Today was Grace's first day of day care. It was one of the toughest days of my life. I started crying last night, cried myself to sleep, and cried most of the day today. Heart-wrenching.

My Mom friends told me that it would be way harder on me than it was on Grace. I'd say that was true. Grace seemed to adjust nicely to her new surroundings, which we expected, because she's been such a flexible baby so far. Martin and I went together this morning to drop her off. I'm certain I couldn't have done that on my own the first day. I needed someone to do the talking because I was crying too much to form a sentence. Martin was my rock. He handled everything and comforted me as well. He's the best.

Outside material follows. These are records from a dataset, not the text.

Lemma size_run (X Y : gset Z) start n :
  (∀ k, start ≤ k < start + Z.of_nat n → k ∈ X) →
  (∀ k, k ∈ Y ↔ k ∈ X ∧ ¬ (start ≤ k < start + Z.of_nat n)) →
  Z.of_nat (size Y) = Z.of_nat (size X) - Z.of_nat n.
Proof.
  intros Hin HY. set (Rn := list_to_set (seqZ start (Z.of_nat n)) : gset Z).
  assert (∀ k, k ∈ Rn ↔ start ≤ k < start + Z.of_nat n) as HR.
  { intros k. unfold Rn. by rewrite elem_of_list_to_set, elem_of_seqZ. }
  assert (Rn ⊆ X) as Hsub by (intros k Hk; apply Hin, HR, Hk).
  assert (Y = X ∖ Rn) as ->.
  { apply set_eq. intros k. by rewrite elem_of_difference, HY, HR. }
  rewrite size_difference by done.
  pose proof (subseteq_size _ _ Hsub) as Hs. revert Hs. unfold Rn.
  rewrite size_list_to_set, length_seqZ by apply NoDup_seqZ. lia.
Qed.

Lemma take_run_spec s start count p s' :
  pmm_wf s → 0 < count → 0 ≤ start → start + count ≤ pmm_highest_page s →
  run_free s start count → take_run s start count = (p, s') →
  p = start * PAGE_SIZE ∧ pmm_wf s' ∧ same_config s s' ∧ bits_kept_outside s s' ∧
  (∀ k, start ≤ k < start + count → k ∈ free_frames s) ∧
  (∀ k, k ∈ free_frames s' ↔ k ∈ free_frames s ∧ ¬ (start ≤ k < start + count)).
Proof.
  intros Hwf Hc Hst Hle Hrun [= <- <-].
  pose proof (set_run_spec s start (Z.to_nat count) Hst ltac:(lia)) as (Hcfg & Hkept & Hfm & Hset).
  rewrite Z2Nat.id in Hset by lia.
  set (s1 := for_each _ _ _ s) in *.
  assert (∀ k, start ≤ k < start + count → k ∈ free_frames s) as Hin.
  { intros k Hk. apply elem_of_free_frames. split; [lia|by apply Hrun]. }
  pose proof (size_run (free_frames s) (free_frames s1) start (Z.to_nat count)) as Hsz.
  rewrite Z2Nat.id in Hsz by lia. specialize (Hsz Hin Hset).
  pose proof (free_memory_range s Hwf) as Hr. destruct Hwf as [Hh Ht Hl H0 Hres Hfree].
  destruct Hcfg as (C1 & C2 & C3). unfold PAGE_SIZE in *.
  split_and!; [apply u64_small; lia| |by split_and!|done|done|done].
  split; cbn -[free_frames].
  - by rewrite C1.
  - by rewrite C1, C3.
  - rewrite C3. lia.
  - change (0 ∉ free_frames s1). rewrite Hset. naive_solver.
  - change (∀ i x, i ∈ free_frames s1 → in_page (hhdm_offset s1) i x → ¬ in_bitmap s1 x).
    intros i x [Hi _]%Hset. rewrite C1, (in_bitmap_config s s1) by done. by apply Hres.
  - change (u64 (pmm_free_memory s1 - 4096 * count) = 4096 * Z.of_nat (size (free_frames s1))).
    rewrite Hfm, u64_small by lia. lia.
Qed.

(** ** [pmm_free_page] *)

Lemma pmm_free_page_spec s i :
  pmm_wf s → 0 < i < pmm_highest_page s →
  (∀ x, in_page (hhdm_offset s) i x → ¬ in_bitmap s x) →
  let s' := pmm_free_page s (i * PAGE_SIZE) in
  pmm_wf s' ∧ same_config s s' ∧ bits_kept_outside s s' ∧
  free_frames s' = {[i]} ∪ free_frames s.
Proof.
  intros Hwf Hi Hpriv. unfold pmm_free_page. cbn zeta.
  rewrite (Z.div_mul i PAGE_SIZE) by done. destruct (bitmap_test s i) eqn:Hb.
  2: { split_and!; [done..|by intros x|]. apply set_eq. intros k.
       rewrite elem_of_union, elem_of_singleton. split; [auto|].
       intros [->|]; [|done]. apply elem_of_free_frames. split; [lia|done]. }
  pose proof (free_frames_clear s i ltac:(lia)) as Hset.
  assert (i ∉ free_frames s) as Hni.
  { intros [_ Hf]%elem_of_free_frames. by rewrite Hf in Hb. }
  pose proof (size_add _ _ Hni) as Hsz.
  pose proof (free_frames_size (bitmap_clear s i)) as Hmax. rewrite Hset, Hsz in Hmax.
  change (pmm_highest_page (bitmap_clear s i)) with (pmm_highest_page s) in Hmax.
  destruct Hwf as [Hh Ht Hl H0 Hres Hfree]. unfold PAGE_SIZE in *.
  split_and!; [|done|by apply bitmap_clear_kept; lia|exact Hset].
  assert (0 ∉ free_frames (bitmap_clear s i)) as H0' by (rewrite Hset; set_solver by lia).
  pose proof (free_frames_size_lt (bitmap_clear s i) H0') as Hlt.
  rewrite Hset, Hsz in Hlt. cbn in Hlt.
  split; cbn -[free_frames]; [done|done|lia|exact H0'| |].
  - change (∀ k x, k ∈ free_frames (bitmap_clear s i) →
      in_page (hhdm_offset s) k x → ¬ in_bitmap s x).
    rewrite Hset. intros k x [->%elem_of_singleton|Hk]%elem_of_union; [apply Hpriv|by apply Hres].
  - change (u64 (pmm_free_memory s + 4096) =
      4096 * Z.of_nat (size (free_frames (bitmap_clear s i)))).
    rewrite Hset, Hsz, u64_small by lia. lia.
Qed.

(** ** The contract of Frames.v *)

#[export] Instance pmm_allocator : PageAllocator pmm := {
  hhdm := hhdm_offset;
  ram := pmm_ram;
  set_ram := pmm_set_ram;
  alloc_page := pmm_alloc_page;
  alloc_pages := pmm_alloc_pages;
  free_page := pmm_free_page;
  alloc_wf := pmm_wf;
  frames := pmm_highest_page;
  free_set := free_frames;
  private := in_bitmap;
}.

Lemma same_config_layout s s' : same_config s s' → same_layout s s'.
Proof.
  intros Hc. pose proof Hc as (? & _ & ?). split_and!; [done..|].
  intros x. by apply in_bitmap_config.
Qed.

Lemma pmm_alloc_page_law s p s' :
  pmm_wf s → pmm_alloc_page s = (p, s') →
  pmm_wf s' ∧ same_config s s' ∧ bits_kept_outside s s' ∧
  ((p = 0 ∧ free_frames s = ∅ ∧ free_frames s' = ∅) ∨
   (∃ i, p = i * PAGE_SIZE ∧ i ∈ free_frames s ∧ free_frames s' = free_frames s ∖ {[i]})).
Proof.
  intros Hwf Heq. destruct (pmm_alloc_page_spec _ _ _ Hwf Heq) as [(-> & -> & He)|(i & [Hi _] & Ht)].
  - split_and!; [done..|by intros x|]. by left.
  - destruct (take_page_spec s Hwf _ _ _ Hi Ht) as (-> & ? & ? & ? & ? & _).
    split_and!; [done..|]. right. by exists i.
Qed.

(** A run of [2 n - 1] free frames has one of [n] on one side of the cursor. *)
Lemma no_long_run s n :
  0 < n →
  (∀ a, pmm_last_allocated_index s ≤ a → a + n ≤ pmm_highest_page s → ¬ run_free s a n) →
  (∀ a, 0 ≤ a → a + n ≤ pmm_last_allocated_index s → ¬ run_free s a n) →
  ¬ ∃ i, ∀ k, i ≤ k < i + (2 * n - 1) → k ∈ free_frames s.
Proof.
  intros Hn Hafter Hbefore (i & Hi). set (last := pmm_last_allocated_index s) in *.
  assert (∀ k, i ≤ k < i + (2 * n - 1) → 0 ≤ k < pmm_highest_page s ∧ bitmap_test s k = false) as Hfree.
  { intros k Hk. specialize (Hi k Hk). apply elem_of_free_frames in Hi as [? ?]. done. }
  pose proof (proj1 (Hfree i ltac:(lia))). pose proof (proj1 (Hfree (i + (2 * n - 2)) ltac:(lia))).
  destruct (decide (i + n ≤ last)).
  - apply (Hbefore i); [lia|lia|]. intros k Hk. by apply Hfree; lia.
  - apply (Hafter (Z.max i last)); [lia|lia|]. intros k Hk. by apply Hfree; lia.
Qed.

Thank goodness, the day care is close to where I work, so I can go see her at lunchtime and can get there quickly if needed (like when I'm really missing my sweet girl). Even though I struggled with her first day, I trust that she will be well cared for at her day care because I have a good friend who has been thrilled with the care her daughter has received there. Without her personal reference, I would have been even more of a mess today.

We made it through day one, and I know we'll continue to adjust each day. Leaving your child in anyone else's care isn't easy, but it's an unavoidable reality. I have to keep reminding myself that I survived day care, and millions of others have too. Grace will be fine, and we'll continue to cherish every second we spend with her. Our time with our sweet girl is precious, even more so now that Martin and I are both working full-time.